[Items listed in a dataset]
◇ ◇ ◇ ◇
(** * Zotebook input core: touch state, stroke capture, corner detection and
    curve fitting

    A shallow embedding of the TypeScript sources of the Zotebook web port
    ([touch-state.ts], [gesture-recognizer.ts], [stroke-processor.ts],
    [corner-detector.ts], [stroke-to-geometry.ts] and the geometry classes
    they call), followed by the properties of the specification.

    Conventions.
    - A JavaScript [number] is a mathematical real: rounding, overflow,
      underflow, infinities and NaN are not represented.  The properties
      stated of the code therefore rest on what its own comparisons, minima
      and maxima decide and on the structure of its results; an identity
      that holds only in exact arithmetic is not stated of the code, and a
      helper lemma that relies on one says so.  Where the source depends on
      [undefined] flowing into arithmetic (a kernel lookup past the end of
      the kernel), the lookup is an [option] and the NaN it produces is
      followed by hand.
    - Array lengths, array indices, the point cap of a stroke and
      integer-valued window sizes are [nat].
    - A method that can throw returns a [Result]; a method that mutates
      [this] returns the new object next to its result.
    - [Date.now()], [Math.random()] and [performance.now()] are read from an
      explicit [World] or passed as an argument.
    - A callback registered by the caller is recorded as a call, with its
      arguments, in the trace of the method that makes it; it is taken to
      return normally and not to call back into the object.  [console.warn]
      is recorded the same way.
    - The world-position class [Pt] is a parameter of the input classes,
      with its [lerp]; the class itself is embedded in the module [Pt]. *)

From Stdlib Require Import Reals Lra Lia List ZArith Bool Arith String Sorted.
Import ListNotations.
Local Open Scope string_scope.
Local Open Scope list_scope.
Local Open Scope R_scope.

(** * JavaScript primitives *)

Module JS.

Definition number : Type := R.

Definition ltb (a b : R) : bool := if Rlt_dec a b then true else false.
Definition leb (a b : R) : bool := if Rle_dec a b then true else false.
Definition gtb (a b : R) : bool := ltb b a.
Definition geb (a b : R) : bool := leb b a.
Definition eqb (a b : R) : bool := if Req_dec_T a b then true else false.

(** Outcome of a call: a value, a thrown [Error] with its message, or a
    loop that never exits. *)
Inductive Result (A : Type) : Type :=
| Ok (a : A)
| Throw (msg : string)
| Diverges.
Arguments Ok {A} a.
Arguments Throw {A} msg.
Arguments Diverges {A}.

Definition isOk {A} (r : Result A) : bool :=
  match r with Ok _ => true | _ => false end.

Definition isThrow {A} (r : Result A) : bool :=
  match r with Throw _ => true | _ => false end.

Definition bind {A B} (r : Result A) (k : A -> Result B) : Result B :=
  match r with
  | Ok a => k a
  | Throw msg => Throw msg
  | Diverges => Diverges
  end.

(** A [for] loop whose body can throw. *)
Fixpoint foldM {A B} (body : B -> A -> Result B) (xs : list A) (b : B) : Result B :=
  match xs with
  | [] => Ok b
  | x :: rest => bind (body b x) (foldM body rest)
  end.

(** [xs[i].field]: reading a field of [undefined] is a [TypeError]. *)
Definition get {A} (xs : list A) (i : nat) : Result A :=
  match nth_error xs i with
  | Some a => Ok a
  | None => Throw "TypeError: Cannot read properties of undefined"
  end.

(** [Math.max(a, b, c)] *)
Definition Math_max3 (a b c : R) : R := Rmax (Rmax a b) c.

(** [Math.max(...xs)] on a non-empty array (the empty case, [-Infinity],
    is never reached by the callers and is given as [0]). *)
Definition Math_max_list (xs : list R) : R :=
  match xs with
  | [] => 0
  | x :: rest => fold_left Rmax rest x
  end.

(** [Math.sign] *)
Definition Math_sign (a : R) : R :=
  if ltb 0 a then 1 else if ltb a 0 then -1 else 0.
◇ ◇ ◇ ◇
PROBLEM TO SOLVE: Search the entries for the string "foldM". Copy every line that has it.

EXERCISE SOLUTION:
Fixpoint foldM {A B} (body : B -> A -> Result B) (xs : list A) (b : B) : Result B :=
  | x :: rest => bind (body b x) (foldM body rest)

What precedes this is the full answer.